Ya ve usted cuán razonable es todo esto y, sobre todo, cuán moral.
Con este sistema no hay más crímenes. El robo, el asesinato, el parricidio son caprichos de un dios...
¿Puede imaginarse nada más absurdo?...
¡Parece cosa de sueño ver a hombres que se dicen filósofos escribir y enseñar semejantes estupideces!” (MAUNOURY, Veladas de otoño).

1° El panteísmo destruye la idea de Dios; porque Dios es inmutable, infinito, perfecto y necesario, y no puede, por tanto, ser variable, finito, limitado, imperfecto como la materia.
Es un ateísmo hipócrita.

2° Admite efectos sin causa; porque si Dios no es un ser personal, distinto del mundo, no hay seres necesarios, puesto que el Ser necesario es único, y entonces, ¿dónde está la causa que ha producido el universo?...

3° Es contrario al sentido íntimo. Yo siento, sin que haya lugar a dudas,
que yo soy yo, y no otro.

4° Contradice los enunciados de la razón, que destruye en Dios, y en el mundo atributos contradictorios.

5° El panteísmo es una verdadera locura, pero una locura criminal, porque abre la puerta a los vicios y aniquila la virtud, porque destruye toda la idea de legislador, de ley, de conciencia, de deber, de castigo y de recompensa.

– Hay dos formas principales de panteísmo:
el naturalista, que es un materialismo disfrazado, y el panteísmo idealista del judío holandés Espinosa y de Hegel, popularizados en Francia por Renán, Taine y Wacherot.

¿Qué es el positivismo?

El positivismo es un sistema que no admite nada real y positivo si no es materia; no reconoce sino lo que se puede comprobar con la experiencia,
y considera como hipotético todo lo que cae bajo el dominio de los sentidos:
Dios, alma, vida futura. Este sistema degradante no es sino un materialismo hipócrita.
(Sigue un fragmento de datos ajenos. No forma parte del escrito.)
(** A text editer returns is written back, whether or not it differs from
    the text read: the module itself never checks that an anchor was found. *)
Lemma edit_writes_back (path str text out : string)
    (options : editer_options) (w : World) :
  fs_read (disk w) path = Return text ->
  fs_write (disk w) path = None ->
  write_fault path out (disk w) = None ->
  (editer_insert str text options = Return (VString out) ->
   fst (insertToFile path str options w) = Return tt /\
   fs_read (disk (snd (insertToFile path str options w))) path =
     Return out) /\
  (editer_remove str text options = Return (VString out) ->
   fst (removeFromFile path str options w) = Return tt /\
   fs_read (disk (snd (removeFromFile path str options w))) path =
     Return out).
Proof.
  intros Hr Hw Hf. unfold insertToFile, removeFromFile.
  rewrite !editFile_run, Hr. unfold updated, writeFileSync. cbn.
  split; intros ->; cbn; rewrite Hw, Hf; cbn; by rewrite String.eqb_refl.
Qed.

(** What one [editFile] call adds to the record of writes. *)
Lemma editFile_written (type path str : string) (options : editer_options)
    (w : World) (p : string) (d : value) :
  (p, d) ∈ written (snd (editFile type path str options w)) ->
  (p, d) ∈ written w \/
  exists text, p = path /\ fs_read (disk w) path = Return text /\
               updated type str text options = Return d.
Proof.
  rewrite editFile_run.
  destruct (fs_read (disk w) path) as [text|e]; [|by left].
  destruct (updated type str text options) as [v|e] eqn:Eu; [|by left].
  unfold writeFileSync.
  destruct (write_data v) as [s|e];
    [destruct (fs_write (disk w) path);
     [|destruct (write_fault path s (disk w)) as [[e d']|]]|];
    cbn; intros [[= -> ->]|Hin]%elem_of_cons;
    (by left) || (right; by exists text).
Qed.

(** C10. Let editer return strings. Then every write [insertToFile] and
    [removeFromFile] add is of the target path with the string editer
    returned for the text of the file, never [undefined]; when they return,
    the file holds that string. [editFile] leaves [updatedContent] undefined,
    and writes it, only for a [type] other than ['insert'] and ['remove'],
    which neither of the two passes. *)
Theorem public_edits_write_defined (path str : string)
    (options : editer_options) (w : World) :
  (forall s t o v, editer_insert s t o = Return v -> exists r, v = VString r) ->
  (forall s t o v, editer_remove s t o = Return v -> exists r, v = VString r) ->
  (forall p d,
     (p, d) ∈ written (snd (insertToFile path str options w)) ->
     (p, d) ∈ written w \/
     exists text r, p = path /\ d = VString r /\
       fs_read (disk w) path = Return text /\
       editer_insert str text options = Return (VString r)) /\
  (forall p d,
     (p, d) ∈ written (snd (removeFromFile path str options w)) ->
     (p, d) ∈ written w \/
     exists text r, p = path /\ d = VString r /\
       fs_read (disk w) path = Return text /\
       editer_remove str text options = Return (VString r)) /\
  (fst (insertToFile path str options w) = Return tt ->
   exists text r,
     fs_read (disk w) path = Return text /\
     editer_insert str text options = Return (VString r) /\
     written (snd (insertToFile path str options w)) =
       (path, VString r) :: written w /\
     fs_read (disk (snd (insertToFile path str options w))) path =
       Return r) /\
  (fst (removeFromFile path str options w) = Return tt ->
   exists text r,
     fs_read (disk w) path = Return text /\
     editer_remove str text options = Return (VString r) /\
     written (snd (removeFromFile path str options w)) =
       (path, VString r) :: written w /\
     fs_read (disk (snd (removeFromFile path str options w))) path =
       Return r) /\
  (forall type text,
     type ≠ "insert" -> type ≠ "remove" ->
     fs_read (disk w) path = Return text ->
     written (snd (editFile type path str options w)) =
       (path, VUndefined) :: written w).
Proof.
  intros Hins Hrem. unfold insertToFile, removeFromFile. split_and!.
  - intros p d [?|(text & -> & Hr & Hu)]%editFile_written; [by left|].
    right. cbn in Hu. destruct (Hins _ _ _ _ Hu) as [r ->]. by exists text, r.
  - intros p d [?|(text & -> & Hr & Hu)]%editFile_written; [by left|].
    right. cbn in Hu. destruct (Hrem _ _ _ _ Hu) as [r ->]. by exists text, r.
  - rewrite editFile_run.
    destruct (fs_read (disk w) path) as [text|e]; [|done]. cbn.
    destruct (editer_insert str text options) as [v|e] eqn:Eu; [|done].
    destruct (Hins _ _ _ _ Eu) as [r ->]. unfold writeFileSync. cbn.
    destruct (fs_write (disk w) path); [done|].
    destruct (write_fault path r (disk w)) as [[e d']|]; [done|].
    cbn. intros _. exists text, r. by rewrite String.eqb_refl.
  - rewrite editFile_run.
    destruct (fs_read (disk w) path) as [text|e]; [|done]. cbn.
    destruct (editer_remove str text options) as [v|e] eqn:Eu; [|done].
    destruct (Hrem _ _ _ _ Eu) as [r ->]. unfold writeFileSync. cbn.
    destruct (fs_write (disk w) path); [done|].
    destruct (write_fault path r (disk w)) as [[e d']|]; [done|].
    cbn. intros _. exists text, r. by rewrite String.eqb_refl.
  - intros type text Hi Hr Hread. rewrite editFile_run, Hread. unfold updated.
    apply String.eqb_neq in Hi, Hr. rewrite Hi, Hr. unfold writeFileSync.
    cbn. destruct (write_coerce VUndefined) as [s|e]; [|done].
    destruct (fs_write (disk w) path); [done|].
    by destruct (write_fault path s (disk w)) as [[e d']|].
Qed.

End Editing.

(** * The properties on concrete runs *)

Section Runs.
Import Fixture.

(** The merge at [{tabSize: 4}], in a process that has just started. *)
Lemma generateConfig_merge_witness :
  heap (started no_file) !! DEFAULT_CONFIG = Some DEFAULT_CONFIG_literal /\
  exists config merged,
    fst (generateConfig (VObject {[ "tabSize" := VNumber 4 ]})
           (started no_file)) = Return config /\
    heap (snd (generateConfig (VObject {[ "tabSize" := VNumber 4 ]})
                 (started no_file))) !! config = Some merged /\
    merged = {[ "tabSize" := VNumber 4; "storybook" := VBool false ]}.
Proof.
  split; [reflexivity|].
  destruct (generateConfig_merge {[ "tabSize" := VNumber 4 ]}
              (started no_file) eq_refl)
    as (config & merged & Hr & Hh & _ & _ & _ & _ & _ & _ & Hex).
  exists config, merged. split; [exact Hr|]. split; [exact Hh|].
  apply Hex. reflexivity.
Defined.

(** C1, after a [readConfig] that found [storybook: true]: for the overrides
    [{tabSize: 4}] the merge gives [{tabSize: 4, storybook: true}], where the
    default for [storybook] is [false]. *)
Theorem generateConfig_after_readConfig :
  let w1 :=
    snd (readConfig (started (one_file "./mantra_cli.yaml" "storybook: true")))
  in
  exists config,
    fst (generateConfig (VObject {[ "tabSize" := VNumber 4 ]}) w1) =
      Return config /\
    heap (snd (generateConfig (VObject {[ "tabSize" := VNumber 4 ]}) w1))
      !! config =
      Some {[ "tabSize" := VNumber 4; "storybook" := VBool true ]} /\
    heap (snd (generateConfig (VObject {[ "tabSize" := VNumber 4 ]}) w1))
      !! config ≠
      Some {[ "tabSize" := VNumber 4; "storybook" := VBool false ]}.
Proof.
  cbn zeta. eexists. split; [reflexivity|]. split; [reflexivity|].
  intros Heq.
  assert (Hs : (heap (snd (generateConfig
                  (VObject {[ "tabSize" := VNumber 4 ]})
                  (snd (readConfig
                     (started
                        (one_file "./mantra_cli.yaml" "storybook: true"))))))
                !!! 1) !! "storybook" = Some (VBool false)).
  { unfold lookup_total, map_lookup_total.
    change (fresh _) with 1 in Heq. rewrite Heq. reflexivity. }
  vm_compute in Hs. discriminate Hs.
Qed.

(** C2, at the configuration file [storybook: true]: after one [readConfig]
    the object [DEFAULT_CONFIG] is bound to no longer holds its literal. *)
Theorem readConfig_overwrites_DEFAULT_CONFIG :
  let w := started (one_file "./mantra_cli.yaml" "storybook: true") in
  heap w !! DEFAULT_CONFIG =
    Some {[ "tabSize" := VNumber 2; "storybook" := VBool false ]} /\
  fst (readConfig w) = Return DEFAULT_CONFIG /\
  heap (snd (readConfig w)) !! DEFAULT_CONFIG =
    Some {[ "tabSize" := VNumber 2; "storybook" := VBool true ]} /\
  heap (snd (readConfig w)) !! DEFAULT_CONFIG ≠ heap w !! DEFAULT_CONFIG.
Proof.
  cbn zeta. split_and!; [reflexivity..|].
  intros Heq.
  assert (Hs : (heap (snd (readConfig
                  (started (one_file "./mantra_cli.yaml" "storybook: true"))))
                !!! DEFAULT_CONFIG) !! "storybook" = Some (VBool false)).
  { unfold lookup_total, map_lookup_total. rewrite Heq. reflexivity. }
  vm_compute in Hs. discriminate Hs.
Qed.

(** C3, at a second call: the first [readConfig] found [storybook: true], the
    file is gone when the second runs, and the second returns
    [{tabSize: 2, storybook: true}]. *)
Theorem readConfig_absent_after_present :
  let w1 :=
    snd (readConfig (started (one_file "./mantra_cli.yaml" "storybook: true")))
  in
  let w2 := moved no_file w1 in
  fs_lstat (disk w2) "./mantra_cli.yaml" = Some (SystemError "ENOENT") /\
  exists config,
    fst (readConfig w2) = Return config /\
    heap (snd (readConfig w2)) !! config =
      Some {[ "tabSize" := VNumber 2; "storybook" := VBool true ]} /\
    heap (snd (readConfig w2)) !! config ≠ Some DEFAULT_CONFIG_literal.
Proof.
  cbn zeta. split; [reflexivity|]. exists DEFAULT_CONFIG.
  split_and!; [reflexivity..|].
  intros Heq.
  assert (Hs : (heap (snd (readConfig (moved no_file (snd (readConfig
                  (started
                     (one_file "./mantra_cli.yaml" "storybook: true")))))))
                !!! DEFAULT_CONFIG) !! "storybook" = Some (VBool false)).
  { unfold lookup_total, map_lookup_total. rewrite Heq. reflexivity. }
  vm_compute in Hs. discriminate Hs.
Qed.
El positivismo es el último progreso de la razón humana, el último término de las evoluciones científicas. Los positivistas reconocen por jefe a Comte y por maestros a Littré, Renán, Robinet... no quieren buscar la causa primera de los seres, declarándola desconocida, y pretenden que no hay que tratar de ella...

Según ellos, “nada hay real y positivo más que la materia, las fuerzas que le son propias y las leyes que de ellas dimanan.
Todo lo que no se halla en los hechos es inaccesible a la razón; los hechos, y sólo los hechos analizados y coordinados;
lo demás es quimera. Lo infinito no es más que un ideal, y, por consiguiente, no hay Dios; Dios es una ficción, o, a lo sumo, una hipótesis, hoy completamente inútil.

No hay alma espiritual: la idea, el pensamiento no son sino productos, secreciones del cerebro. En una palabra: una sola cosa existe, y ésta es la materia”.
Tal es el resumen de la doctrina positivista: la negación de Dios y del alma espiritual; la moral independiente o la moral sin Dios, que no tiene más principio ni más regla de conducta que el sentimiento del honor.
Este sistema abyecto se reduce a una forma disfrazada del ateísmo: es un materialismo hipócrita.

La refutación de este grosero error se halla en las diversas pruebas que hemos presentado de la existencia de Dios.
Estos pretendidos sabios se limitan a negar, sin probar nada. Pero se necesita algo más que una simple negación para destruir nuestras pruebas.
Negar a Dios no es suprimir su existencia.
Después de miles de años, el mundo cree en Dios, y tiene derecho a reírse de esas negaciones gratuitas.
Por más que el ciego niegue la existencia del sol, el sol no dejará de iluminar.

Los positivistas rechazan la ley del sentido común y de la razón, que obliga a admitir una causa productora de los fenómenos que nosotros vemos.
Más allá de esta bóveda estrellada, dice Pasteur,
¿qué hay? – Otros cielos estrellados. – Sea, ¿Y más allá?... El espíritu humano, impulsado por una fuerza invencible, no cesará de preguntarse:

¿Qué hay más allá? Hay que llegar a lo infinito, y solo Dios es infinito.
Hay que llegar hasta el Ser necesario, pues, conforme hemos visto, no todos los seres pueden ser producidos; y no hay más que un solo Ser necesario, y este Ser necesario, y este Ser necesario es el mismo Dios.

Generaciones espontáneas. – Transformismo o darwinismo

¿Cuáles son las hipótesis imaginadas por los incrédulos para explicar con exclusión de Dios, el origen de los seres vivientes?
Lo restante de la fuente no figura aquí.